Ohnishi Kazuki大西 一生

工学研究科 電子工学専攻 博士後期課程3年
  • 1994年生まれ
  • 2019年3月 東北大学工学研究科 博士課程(前期課程)修了
  • 2019年4月 名古屋大学工学研究科 博士課程(後期課程)進学
  • 2020年4月 日本学術振興会 特別研究員(DC2)採用
大西 一生

GaN縦型パワーデバイス作製に向けたハライド気相成長技術の確立

赤﨑先生、天野先生が中心となり研究が進んだGaNは青色LED用半導体として社会に広く認知されています。このGaNはパワーデバイスとしても魅力的な物性を有していることから、省エネルギー社会実現に向けた次世代半導体としても注目を浴びています。GaNを用いた高耐圧の縦型パワーデバイスを作製するためには、低ドーピング密度で数十μm以上のドリフト層が必要になります。しかし、結晶成長に使用される有機金属気相成長法では、成長速度が数μm/h程度と遅いことに加え、キャリアを補償する炭素が混入するため、パワーデバイス構造の成長手法としては不向きです。そこで、我々はハライド気相成長(HVPE)法に着目し、HVPE法による高耐圧パワーデバイス作製に向けてその成長手法の確立に取り組んでいます。

GaNのHVPE成長の歴史は非常に古く、1969年に報告されたGaNの最初の結晶成長はHVPE法によって行われました。HVPE法の特徴は、数百μm/hの高い成長速度と炭素を含まず高純度なGaNが成長できる点です。この高い成長速度からGaNは自立基板作製に広く使用されています。
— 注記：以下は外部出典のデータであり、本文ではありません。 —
Definition search (r : regex) (text : pystr) : option rmatch := search_from r 0 text.

Fixpoint span_of (n : nat) (cs : list (nat * (nat * nat))) : option (nat * nat) :=
  match cs with
  | [] => None
  | (j, sp) :: cs' => if n =? j then Some sp else span_of n cs'
  end.

(** [m.group(n)] for a group that took part in the match. *)
Definition group (text : pystr) (m : rmatch) (n : nat) : pystr :=
  match span_of n (m_caps m) with
  | Some (a, b) => slice text a b
  | None => []
  end.

(** [re.sub(r, repl, text)] for a pattern that matches no empty string:
    leftmost matches, left to right, without overlap. *)
Fixpoint sub_from (r : regex) (repl : rmatch -> pystr) (fuel i : nat) (s : pystr)
    : pystr :=
  match fuel with
  | 0 => s
  | S f =>
    match match_at r i s with
    | Some m =>
      if i <? m_end m
      then repl m ++ sub_from r repl f (m_end m) (skipn (m_end m - i) s)
      else match s with
           | [] => repl m
           | c :: t => repl m ++ c :: sub_from r repl f (S i) t
           end
    | None =>
      match s with
      | [] => []
      | c :: t => c :: sub_from r repl f (S i) t
      end
    end
  end.

Definition sub (r : regex) (repl : pystr -> rmatch -> pystr) (text : pystr) : pystr :=
  sub_from r (repl text) (S (length text)) 0 text.

(** Pattern syntax. *)
Definition chr (c : ascii) : regex := RChar (Ascii.eqb c).
(** A literal under [re.I]. *)
Definition chr_i (c : ascii) : regex :=
  RChar (fun x => Ascii.eqb (lower_char x) (lower_char c)).
Definition dot : regex := RChar (fun x => negb (Ascii.eqb x nl)).
Definition cls_s : regex := RChar isspace.
Definition cls_w : regex := RChar isword.
(** [[\s\S]] *)
Definition cls_any : regex := RChar (fun x => isspace x || negb (isspace x)).
Definition plus (r : regex) : regex := RSeq r (RStar true r).

Fixpoint word_i (w : pystr) : regex :=
  match w with
  | [] => REmpty
  | c :: w' => RSeq (chr_i c) (word_i w')
  end.

End Re.
Import Re.

(** ** Field extraction *)

(** [r"From:\s*(.*?)(?:\n|$)"] and [r"Subject:\s*(.*?)(?:\n|$)"] with [re.I]. *)
Definition header_re (name : string) : regex :=
  RSeq (word_i (lit name))
    (RSeq (RStar true cls_s)
      (RSeq (RGroup 1 (RStar false dot))
            (RAlt (chr nl) REnd))).

Definition unknown : pystr := lit "unknown".

(** [_extract_email_parts] *)
Definition _extract_email_parts (raw_text : pystr) : pystr * pystr * pystr :=
  let sender := unknown in
  let subject := unknown in
  let body := raw_text in
  let from_match := search (header_re "From:") raw_text in
  let sender :=
    match from_match with
    | Some m => strip (group raw_text m 1)
    | None => sender
    end in
  let subj_match := search (header_re "Subject:") raw_text in
  let subject :=
    match subj_match with
    | Some m => strip (group raw_text m 1)
    | None => subject
    end in
  let header_pos := 0 in
  let header_pos :=
    match from_match with
    | Some m => Nat.max header_pos (m_end m)
    | None => header_pos
    end in
  let header_pos :=
    match subj_match with
    | Some m => Nat.max header_pos (m_end m)
    | None => header_pos
    end in
  let body :=
    if 0 <? header_pos then strip (skipn header_pos raw_text) else body in
  (sender, subject, body).


(** ** Strings of any code points

    The strings that [json.loads] returns can hold any code point, through
    the escapes of JSON, whatever the alphabet of the text they are read
    from: they are lists of code points. *)

Module WStr.

Local Open Scope N_scope.

Definition wstr := list N.

(** The code point of a character of a text. *)
Definition cp (c : ascii) : N := N.of_nat (code c).

Definition wide (s : pystr) : wstr := map cp s.

Definition wlit (s : string) : wstr := wide (lit s).

(** [a == b] *)
Fixpoint weqb (a b : wstr) : bool :=
  match a, b with
  | [], [] => true
  | x :: a', y :: b' => (x =? y) && weqb a' b'
  | _, _ => false
  end.

Fixpoint wstartswith (p s : wstr) : bool :=
  match p, s with
  | [], _ => true
  | a :: p', b :: s' => (a =? b) && wstartswith p' s'
  | _ :: _, [] => false
  end.

(** [p in s] *)
Fixpoint wcontains (p s : wstr) : bool :=
  wstartswith p s ||
  match s with
  | [] => false
  | _ :: s' => wcontains p s'
  end.

Section Lower.

(** [str.lower] on one character above U+00FF (it can give several
    characters). *)
Variable unicode_lower : N -> wstr.

Definition wlower_char (n : N) : wstr :=
  if n <? 256 then [cp (lower_char (ascii_of_N n))] else unicode_lower n.

(** [s.lower()] *)
Definition wlower (s : wstr) : wstr := flat_map wlower_char s.

End Lower.

End WStr.
Import WStr.

(** ** Python numbers *)

Module PyNum.

Local Open Scope Z_scope.

(** Round an integer to the nearest binary64 (ties to even). *)
Definition round_int (z : Z) : float := SF2Prim (binary_normalize 53 1024 z 0 false).

Definition is_finite (f : float) : bool :=
  negb (PrimFloat.is_infinity f) && negb (PrimFloat.is_nan f).

(** [float(z)] for an [int]: [None] stands for OverflowError. *)
Definition float_of_int (z : Z) : option float :=
  let f := round_int z in
  if PrimFloat.is_infinity f then None else Some f.

Definition signed_zero (neg : bool) : float :=
  if neg then PrimFloat.opp PrimFloat.zero else PrimFloat.zero.

Definition signed_inf (neg : bool) : float :=
  if neg then PrimFloat.neg_infinity else PrimFloat.infinity.

Definition bitlen (z : Z) : Z := Z.log2 z + 1.

(** The binary64 nearest to [m * 10^e] (sign [neg], [0 <= m]), as [float]
    applied to a decimal numeral computes it: the quotient by a power of ten
    is taken with 64 bits to spare and a sticky bit, so that one rounding to
    nearest-even decides. *)
Definition float_of_decimal (neg : bool) (m e : Z) : float :=
  let sgn (z : Z) := if neg then Z.opp z else z in
  if m =? 0 then signed_zero neg
  else if 400 <? e then signed_inf neg
  else if 0 <=? e then SF2Prim (binary_normalize 53 1024 (sgn (m * 10 ^ e)) 0 false)
  else if e + bitlen m <? -400 then signed_zero neg
  else
    let d := 10 ^ (- e) in
    let k := Z.max 0 (bitlen d - bitlen m + 64) in
    let q := (m * 2 ^ k) / d in
    let sticky := if (m * 2 ^ k) mod d =? 0 then 0 else 1 in
    SF2Prim (binary_normalize 53 1024 (sgn (2 * q + sticky)) (- k - 1) neg).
このように、HVPE法は魅力的な成長法ですが、パワーデバイス用途へ適用されていません。その大きな理由の1つとして、アクセプタであるMgのドーピング源となる適切な原料が見つかっておらず、HVPE法によるp型GaNが実現されていないことが挙げられます。

私はHVPE法によるp型GaNの実現に向けて、Mg原料としてMgOに着目しました。MgOは蒸気圧が低く、安定性が高いことからMg濃度の安定した制御が期待できます。そこで、加熱したMgOにHClを供給することでMgOとHClを反応させ、生成されるMgCl2を前駆体としたMgドーピングを試みました。その結果、Mg濃度はMgO温度とHCl供給分圧によって制御できることがわかりました。また成長条件を改善することによって、Mgアクセプタによるp型伝導を実現いたしました。図1にHVPE法によって作製されたp型GaNのアクセプタ密度および補償ドナー密度のMg濃度依存性を示します。MgOを原料に用いることによってMg濃度1017~1020cm-3の広い範囲でp型GaNを作製することができました。次に、図2(a)に示すようなp-n接合ダイオードをHVPE法によって作製いたしました。このp-n接合ダイオードの電流-電圧特性を評価したところ、図2(b)に示すように理想的なアバランシェ破壊を有していることが確認できました。以上より、HVPE法は縦型パワーデバイス構造の成長手法として有用であることを示すことができました。

現在は、さらなるデバイス特性の向上に向けて、成長させたGaNの特性評価と結晶成長条件の改善を進めています。本研究を通じて、GaNパワーデバイスの実用化および窒化物半導体分野の発展に貢献を目指します。

HVPE法によって作製されたp型GaNのアクセプタ密度および補償ドナー密度のMg濃度依存性。

図1 HVPE法によって作製されたp型GaNのアクセプタ密度および補償ドナー密度のMg濃度依存性。

図2 HVPE法によって作製されたp-n接合ダイオード。(a)デバイス構造の模式図および(b)逆方向電流-電圧特性。

図2 HVPE法によって作製されたp-n接合ダイオード。(a)デバイス構造の模式図および(b)逆方向電流-電圧特性。